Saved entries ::
------

(* ===== verification/GraphBfs.v ===== *)
(** Breadth-first search as [src/src/graph/] writes it: a queue, marks, and
    something done for each node when it is discovered. *)

From stdpp Require Import base numbers sets list gmap relations.
From S2P Require Import Prelude.

Record Search (A : Type) := mkSearch { sr_visited : gset nat; sr_queue : list nat; sr_acc : A }.
Arguments mkSearch {A} _ _ _.
Arguments sr_visited {A} _.
Arguments sr_queue {A} _.
Arguments sr_acc {A} _.

Section bfs.
Context {A : Type} (nbrs : nat → list nat) (ok : nat → bool) (discover : A → nat → A).

(** [if ok(nb) && visited.insert(nb) { discover(nb); queue.push_back(nb); }] *)
Definition bfs_visit (st : Search A) (nb : nat) : Search A :=
  if ok nb && negb (bool_decide (nb ∈ sr_visited st)) then
    mkSearch ({[nb]} ∪ sr_visited st) (sr_queue st ++ [nb]) (discover (sr_acc st) nb)
  else st.

(** [while let Some(u) = queue.pop_front() { for nb in .. { .. } }] *)
Fixpoint bfs_loop (fuel : nat) (st : Search A) : outcome Empty_set (Search A) :=
  match sr_queue st with
  | [] => Ok st
  | u :: queue =>
      match fuel with
      | 0 => OutOfFuel
      | S fuel => bfs_loop fuel (foldl bfs_visit (mkSearch (sr_visited st) queue (sr_acc st)) (nbrs u))
      end
  end.

(** * What it finds *)
Definition bfs_step (u v : nat) : Prop := v ∈ nbrs u ∧ ok v = true.

(** The search from [s], with [V0] marked before: [l] are the nodes discovered,
    in order. *)
Record search_ok (V0 : gset nat) (s : nat) (a0 : A) (l : list nat) (st : Search A) : Prop := {
  so_visited : ∀ x, x ∈ sr_visited st ↔ x ∈ V0 ∨ x = s ∨ x ∈ l;
  so_fresh : NoDup (s :: l) ∧ ∀ x, x ∈ s :: l → x ∉ V0;
  so_acc : sr_acc st = foldl discover a0 l;
  so_queue : ∀ x, x ∈ sr_queue st → x ∈ s :: l;
  so_reach : ∀ x, x ∈ s :: l → rtc bfs_step s x;
}.

(** Nodes taken from the queue have their neighbours marked. *)
Definition search_closed (V0 : gset nat) (st : Search A) : Prop :=
  ∀ x y, x ∈ sr_visited st → x ∉ sr_queue st → x ∉ V0 → bfs_step x y → y ∈ sr_visited st.

Lemma bfs_visit_cases st v :
  (bfs_visit st v = st ∧ (ok v = true → v ∈ sr_visited st)) ∨
  (v ∉ sr_visited st ∧ ok v = true ∧
   bfs_visit st v = mkSearch ({[v]} ∪ sr_visited st) (sr_queue st ++ [v]) (discover (sr_acc st) v)).
Proof.
  unfold bfs_visit. destruct (ok v); [|by left]. case_bool_decide as Hv; [by left|by right].
Qed.

Lemma visits_ok V0 s a0 u ns l st : (∀ v, v ∈ ns → v ∈ nbrs u) → u ∈ s :: l → search_ok V0 s a0 l st →
  ∃ k, search_ok V0 s a0 (l ++ k) (foldl bfs_visit st ns) ∧ sr_queue (foldl bfs_visit st ns) = sr_queue st ++ k ∧
    (∀ v, v ∈ ns → ok v = true → v ∈ sr_visited (foldl bfs_visit st ns)) ∧
    sr_visited st ⊆ sr_visited (foldl bfs_visit st ns).
Proof.
  revert l st. induction ns as [|v ns IH]; intros l st Hns Hu Hst; cbn [foldl].
  { exists []. rewrite !app_nil_r. split_and!; [done|done|by intros v ?%elem_of_nil|done]. }
  assert (Hns' : ∀ w, w ∈ ns → w ∈ nbrs u) by (intros; apply Hns; by right).
  destruct (bfs_visit_cases st v) as [[-> Hseen]|(Hv & Hokv & ->)].
  - destruct (IH l st Hns' Hu Hst) as (k & H1 & H2 & H3 & H4). exists k. split_and!; [done|done| |done].
    intros w [->|Hw]%elem_of_cons Hok; [by apply H4, Hseen|by apply H3].
  - set (st' := mkSearch ({[v]} ∪ sr_visited st) (sr_queue st ++ [v]) (discover (sr_acc st) v)).
    destruct Hst as [S1 [S2 S3] S4 S5 S6].
    assert (Hfresh : v ∉ V0 ∧ v ≠ s ∧ v ∉ l) by (rewrite S1 in Hv; tauto). destruct Hfresh as (F1 & F2 & F3).
    assert (Hst' : search_ok V0 s a0 (l ++ [v]) st').
    { split; cbn [sr_visited sr_queue sr_acc st'].
      - intros x. rewrite elem_of_union, elem_of_singleton, S1, elem_of_app, list_elem_of_singleton. tauto.
      - rewrite app_comm_cons. split.
        + apply NoDup_app. split; [done|]. split; [|apply NoDup_singleton].
          intros x Hx ->%list_elem_of_singleton. apply elem_of_cons in Hx as [?|?]; congruence.
        + intros x [Hx| ->%list_elem_of_singleton]%elem_of_app; [by apply S3|done].
      - rewrite foldl_app. simpl. by rewrite S4.
      - intros x [Hx%S5| ->%list_elem_of_singleton]%elem_of_app; rewrite app_comm_cons, elem_of_app; [by left|right; by left].
      - intros x Hx. rewrite app_comm_cons, elem_of_app in Hx. destruct Hx as [Hx| ->%list_elem_of_singleton]; [by apply S6|].
        eapply rtc_r; [by apply S6|]. split; [apply Hns; by left|done]. }
    assert (Hu' : u ∈ s :: l ++ [v]) by (rewrite app_comm_cons, elem_of_app; by left).
    destruct (IH (l ++ [v]) st' Hns' Hu' Hst') as (k & H1 & H2 & H3 & H4). exists (v :: k).
    replace (l ++ v :: k) with ((l ++ [v]) ++ k) by (by rewrite <- app_assoc). split_and!; [done| | |].
    + rewrite H2. simpl. by rewrite <- app_assoc.
    + intros w [->|Hw]%elem_of_cons Hok; [|by apply H3]. apply H4. simpl. set_solver.
    + etrans; [|exact H4]. simpl. set_solver.
Qed.

Context (U : gset nat) (HU : ∀ u v, u ∈ U → bfs_step u v → v ∈ U).

Lemma bfs_loop_ok V0 s a0 fuel l st : s ∈ U → search_ok V0 s a0 l st → search_closed V0 st →
  size (U ∖ sr_visited st) + length (sr_queue st) ≤ fuel →
  ∃ l' st', bfs_loop fuel st = Ok st' ∧ search_ok V0 s a0 l' st' ∧ search_closed V0 st' ∧ sr_queue st' = [].
Proof using HU.
  intros Hs. revert l st. induction fuel as [|fuel IH]; intros l st Hst Hcl Hf; simpl;
    (destruct (sr_queue st) as [|u q] eqn:Eq; [by exists l, st|]); [simpl in Hf; lia|].
  assert (Hu : u ∈ s :: l) by (apply (so_queue _ _ _ _ _ Hst); rewrite Eq; by left).
  set (st1 := mkSearch (sr_visited st) q (sr_acc st)).
  assert (Hst1 : search_ok V0 s a0 l st1).
  { destruct Hst as [S1 S2 S4 S5 S6]. split; try done. intros x Hx. apply S5. rewrite Eq. by right. }
  destruct (visits_ok V0 s a0 u (nbrs u) l st1) as (k & H1 & H2 & H3 & H4); [done..|].
  apply (IH (l ++ k)); [done| |].
  - intros x y Hx Hxq Hx0 Hxy. destruct (decide (x = u)) as [->|Hne]; [by apply H3; destruct Hxy|].
    rewrite H2, elem_of_app in Hxq. apply H4. apply (Hcl x y); [| |done|done].
    + apply (so_visited _ _ _ _ _ H1) in Hx. apply (so_visited _ _ _ _ _ Hst).
      rewrite elem_of_app in Hx. destruct Hx as [?|[?|[?|Hk]]]; auto. destruct Hxq. by right.
    + rewrite Eq. intros [?|Hxq']%elem_of_cons; [done|]. apply Hxq. by left.
  - rewrite H2, length_app. simpl in Hf |- *.
    assert (Hk : size (U ∖ sr_visited (foldl bfs_visit st1 (nbrs u))) + length k ≤ size (U ∖ sr_visited st)); [|lia].
    rewrite <- (size_list_to_set (C := gset nat) k).
    + rewrite <- size_union.
      * apply subseteq_size. intros x [Hx|Hx]%elem_of_union.
        -- set_solver.
        -- apply elem_of_list_to_set in Hx. apply elem_of_difference. split.
           ++ assert (Hr : rtc bfs_step s x) by (apply (so_reach _ _ _ _ _ H1); right; apply elem_of_app; by right).
              clear -Hr Hs HU. induction Hr as [|x y z Hxy _ IHr]; [done|]. apply IHr. by eapply HU.
           ++ intros Hv. apply (so_visited _ _ _ _ _ Hst) in Hv.
              destruct (so_fresh _ _ _ _ _ H1) as [Hnd Hno]. rewrite app_comm_cons in Hnd. apply NoDup_app in Hnd as (_ & Hd & _).
              destruct Hv as [Hv|Hv]; [|apply (Hd x); [destruct Hv as [->|?]; [by left|by right]|done]].
              apply (Hno x); [right; apply elem_of_app; by right|done].
      * intros x Hx%elem_of_difference Hk%elem_of_list_to_set. destruct Hx as [_ Hx]. apply Hx.
        apply (so_visited _ _ _ _ _ H1). rewrite elem_of_app. auto.
    + destruct (so_fresh _ _ _ _ _ H1) as [Hnd _]. rewrite app_comm_cons in Hnd. by apply NoDup_app in Hnd as (_ & _ & ?).
Qed.

(** The search from [s]: it returns, and discovers each node that [s] reaches,
    other than [s] and those marked before, once. *)
Lemma search_exact V0 s a0 fuel : s ∈ U → s ∉ V0 → size U ≤ fuel →
  (∀ x y, x ∈ V0 → bfs_step x y → y ∈ V0) →
  ∃ l st, bfs_loop fuel (mkSearch ({[s]} ∪ V0) [s] a0) = Ok st ∧ NoDup (s :: l) ∧
    sr_acc st = foldl discover a0 l ∧
    (∀ x, x ∈ sr_visited st ↔ x ∈ V0 ∨ x ∈ s :: l) ∧ (∀ x, x ∈ s :: l ↔ rtc bfs_step s x ∧ x ∉ V0).
Proof using HU.
  intros Hs HsV Hf HV0.
  destruct (bfs_loop_ok V0 s a0 fuel [] (mkSearch ({[s]} ∪ V0) [s] a0) Hs) as (l & st & E & Hst & Hcl & Hq).
  - split; cbn [sr_visited sr_queue sr_acc].
    + intros x. rewrite elem_of_union, elem_of_singleton, elem_of_nil. tauto.
    + split; [apply NoDup_singleton|]. by intros x ->%list_elem_of_singleton.
    + done.
    + done.
    + intros x ->%list_elem_of_singleton. done.
  - intros x y Hx Hxq Hx0. cbn [sr_visited sr_queue] in *. set_solver.
  - cbn [sr_visited sr_queue length]. assert (size (U ∖ ({[s]} ∪ V0)) < size U); [|lia]. apply subset_size. set_solver.
  - exists l, st. split_and!; [done|apply (so_fresh _ _ _ _ _ Hst)|apply (so_acc _ _ _ _ _ Hst)| |].
    + intros x. rewrite (so_visited _ _ _ _ _ Hst), elem_of_cons. tauto.
    + intros x. split; [intros Hx; split; [by apply (so_reach _ _ _ _ _ Hst)|by apply (so_fresh _ _ _ _ _ Hst)]|].
      intros [Hr Hx0]. assert (Hall : x ∈ V0 ∨ x ∈ s :: l); [|by destruct Hall].
      clear Hx0. revert x Hr. apply rtc_ind_r; [right; by left|]. intros y z _ Hyz [Hy|Hy]; [left; by eapply HV0|].
      assert (Hz : z ∈ sr_visited st).
      { apply (Hcl y z); [|by rewrite Hq; apply not_elem_of_nil|by apply (so_fresh _ _ _ _ _ Hst)|done].
        apply (so_visited _ _ _ _ _ Hst). apply elem_of_cons in Hy. tauto. }
      apply (so_visited _ _ _ _ _ Hst) in Hz. rewrite elem_of_cons. tauto.
Qed.
End bfs.

(** Whether a decidable relation on the first [n] numbers joins two of them. *)
Lemma rtc_decidable (R : nat → nat → Prop) `{!∀ x y, Decision (R x y)} n x y :
  (∀ x y, R x y → x < n ∧ y < n) → rtc R x y ∨ ¬ rtc R x y.
Proof.
  intros HR. destruct (decide (x = y)) as [->|Hne]; [by left|].
  destruct (decide (x < n)) as [Hx|Hx]; [|right; intros [?|(z & Hz & _)]%rtc_inv; [done|]; apply HR in Hz as [? _]; lia].
  set (nb := λ u, filter (R u) (seq 0 n)).
  assert (Hstep : ∀ u v, bfs_step nb (λ _, true) u v ↔ R u v).
  { intros u v. unfold bfs_step, nb. rewrite list_elem_of_filter, elem_of_seq. split; [naive_solver|].
    intros Huv. pose proof (HR u v Huv). split; [|done]. split; [done|lia]. }
  destruct (search_exact nb (λ _, true) (λ (a : unit) _, a) (list_to_set (seq 0 n))) with (V0 := ∅ : gset nat) (s := x) (a0 := ()) (fuel := n)
    as (l & st & _ & _ & _ & _ & Hl).
  - intros u v _ Huv%Hstep%HR. rewrite elem_of_list_to_set, elem_of_seq. lia.
  - rewrite elem_of_list_to_set, elem_of_seq. lia.
  - set_solver.
  - rewrite size_list_to_set, length_seq by apply NoDup_seq. done.
  - intros u v Hu. set_solver.
  - destruct (decide (y ∈ x :: l)) as [Hy|Hy].
    + left. apply Hl in Hy as [Hy _]. eapply rtc_subrel; [|exact Hy]. intros u v. apply Hstep.
    + right. intros Hp. apply Hy, Hl. split; [|set_solver]. eapply rtc_subrel; [|exact Hp]. intros u v. apply Hstep.
Qed.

------

Whenever the word "Require" shows up in a line of the entries, copy that line.

From stdpp Require Import base numbers sets list gmap relations.
From S2P Require Import Prelude.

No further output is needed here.